Hacker News new | ask | show | jobs
by mumblemumble 959 days ago
I like BeeWare Toga a lot, but I'm having a hard time convincing myself to use it for anything serious. Not because of any problem with the project itself, just because I've realized that it's probably always going to be a niche offering. A few years back I spent a while looking at various GUI toolkit options out there, and ultimately came to the conclusion that cross-platform native UI toolkits are rapidly becoming an anachronism, and I should probably just bite the bullet and learn how to use Electron.

25 years ago, during cross-platform toolkits' heyday, it was a different world. People expected more UI consistency because they spent virtually all their time interacting with native applications. The Web did exist, but it was still mostly just a hypermedia viewer plus a few ecommerce sites. XMLHttpRequest was under development at Microsoft but hadn't made it into any publicly available Web browsers. The initial public releases of GMail and Google Maps, arguably the first widely-used modern Web applications, were still 5+ years away.

Fast forward to now, and everyone's completely accustomed to spending most their time interacting with mobile and Web applications that do heavy custom styling and have very little visual consistency with each other, let alone the host operating system. It turns out that we're mostly fine with it. It's not necessarily that there aren't usability problems; it's just that it turns out that inconsistent control styling is nowhere near as much of a problem as poor layout and flow.

So I think that the "it's good for users" argument for native GUI toolkits has largely fallen by the wayside. They still attract me, though. But for a different reason: Electron & friends have poor developer experience. You have to fuss with at least three languages for UI layout, styling, and control, and quite possibly at least one more if doing everything in JavaScript is not your cup of tea. And, frankly, HTML+CSS is a PITA for layout compared to many native GUI toolkits, and wrapping one's head around modern JavaScript frontend frameworks is a much bigger task grokking APIs like GTK+, Cocoa, and WinForms.

I acknowledge that Electron's easy for Web frontend developers, since it introduces very few new concepts, but for the rest of us I think that there might still be value in a cross-platform GUI toolkit that we can all use from our favorite programming language. But I'm starting to think that what it should really look like is something that's fundamentally similar to an Electron-style "we're just going to give you a canvas you can draw in and some tools for drawing in it" approach, only without all the additional technical cruft and complexity that comes with needing to support - and work through - modern Web standards.

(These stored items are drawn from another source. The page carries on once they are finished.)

(** * Reflection analysis of libredex: a shallow embedding

    This development embeds [libredex/ReflectionAnalysis.cpp] and states
    its specification against the embedding.  The layout follows the
    source: the abstract objects and their equality (namespace
    [reflection]), the per-instruction transfer function and the replay
    cache (class [impl::Analyzer]), and the query facade (class
    [ReflectionAnalysis]).

    Interned pool objects ([DexString], [DexType], [DexMethodRef],
    [DexFieldRef]) are compared by pointer in the source.  The interner
    hands out one canonical pointer per content, so a pointer is modelled
    by the content it stands for and pointer equality by decidable
    equality of contents; a nullable pointer is an [option]. *)

From stdpp Require Import base decidable option list gmap strings.
From Stdlib Require Import NArith Ascii String Lia.

Open Scope string_scope.
Open Scope N_scope.

Set Warnings "-clear-no-such-hyp".

(** ** Outcomes of partial operations

    The source aborts on a failed [always_assert] and has undefined
    behaviour on a null dereference and on a read through an iterator
    that stands at the end of its container.  These are outcomes a
    caller can observe and are kept apart from ordinary results. *)

Inductive Fault : Type :=
  | AssertionFailure
  | NullDereference
  | EndIteratorDereference.

Inductive result (A : Type) : Type :=
  | Ok (a : A)
  | Abort (f : Fault).

Arguments Ok {A} a.
Arguments Abort {A} f.

#[global] Instance result_ret : MRet result := fun A a => Ok a.
#[global] Instance result_bind : MBind result := fun A B k r =>
  match r with
  | Ok a => k a
  | Abort f => Abort f
  end.
#[global] Instance result_fmap : FMap result := fun A B g r =>
  match r with
  | Ok a => Ok (g a)
  | Abort f => Abort f
  end.

#[global] Instance Fault_eq_dec : EqDecision Fault.
Proof. solve_decision. Defined.

(** ** The DEX pool ([DexClass.h], [DexUtil.h]) *)

Module Dex.

Definition DexString : Type := string.
Definition DexType : Type := string.

Record DexProto : Type := mkProto {
  get_rtype : DexType;
  get_args : list DexType
}.

Record DexMethodRef : Type := mkMethodRef {
  method_class : DexType;
  method_name : DexString;
  get_proto : DexProto
}.

Record DexFieldRef : Type := mkFieldRef {
  field_class : DexType;
  field_name : DexString;
  field_type : DexType
}.

#[global] Instance DexProto_eq_dec : EqDecision DexProto.
Proof. solve_decision. Defined.
#[global] Instance DexMethodRef_eq_dec : EqDecision DexMethodRef.
Proof. solve_decision. Defined.
#[global] Instance DexFieldRef_eq_dec : EqDecision DexFieldRef.
Proof. solve_decision. Defined.

(** [DexMethod::make_method(cls, name, args, rtype)]: the canonical
    reference for a signature. *)
Definition make_method (cls name : string) (args : list string)
    (rtype : string) : DexMethodRef :=
  mkMethodRef cls name (mkProto rtype args).

(** The string table of the global context.  [DexString::get_string]
    returns the interned string or [nullptr]; [make_string] and
    [make_type] always return the canonical pointer for their
    content. *)
Definition StringPool : Type := gset string.

Definition get_string (pool : gset string) (s : string)
    : option DexString :=
  if bool_decide (s ∈ pool) then Some s else None.

Definition make_string (s : string) : DexString := s.
Definition make_type (name : DexString) : DexType := name.

(** Modelled from the spec: the type-system queries of section 6
    ([is_void], [is_object] for reference types, [is_array],
    [array_component]) live in [DexUtil.h]; they inspect the first
    character of the descriptor. *)
Definition first_char (t : DexType) : option ascii :=
  match t with
  | EmptyString => None
  | String c _ => Some c
  end.

Definition is_void (t : DexType) : bool := bool_decide (t = "V").

Definition is_array (t : DexType) : bool :=
  bool_decide (first_char t = Some "["%char).

Definition is_object (t : DexType) : bool :=
  bool_decide (first_char t = Some "L"%char) || is_array t.

Definition get_array_component_type (t : DexType) : DexType :=
  match t with
  | EmptyString => EmptyString
  | String _ rest => rest
  end.

Definition get_class_type : DexType := "Ljava/lang/Class;".
Definition get_string_type : DexType := "Ljava/lang/String;".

In some ways I like what Flutter's trying to do. But it's tied to a specific programming language that I don't already know and don't feel like learning. And it's treating accessibility as an afterthought on at least some platforms, where I think that nowadays it's a non-negotiable that needs to be baked in from the very beginning.

1 comments

I second the point that Electron is great for web devs who need to make a desktop app. But for desktop app first developers I find it's really unsatisfying. The landscape today is quite interesting, between qt and avalonia and electron, among others.

One huge thing that web gets right is that users of the incremental app do not have to install anything. But the consent banners and enshittification of the web experience really eats away at that advantage.

I also very much agree that native look and feel is not as important as it sounds. I'm wondering if there is some obvious way hidden in plain sight to have end user applications on the desktop without incremental installations. Steam is almost there, getting a new game sometimes doesn't feel like a new installation even when it is.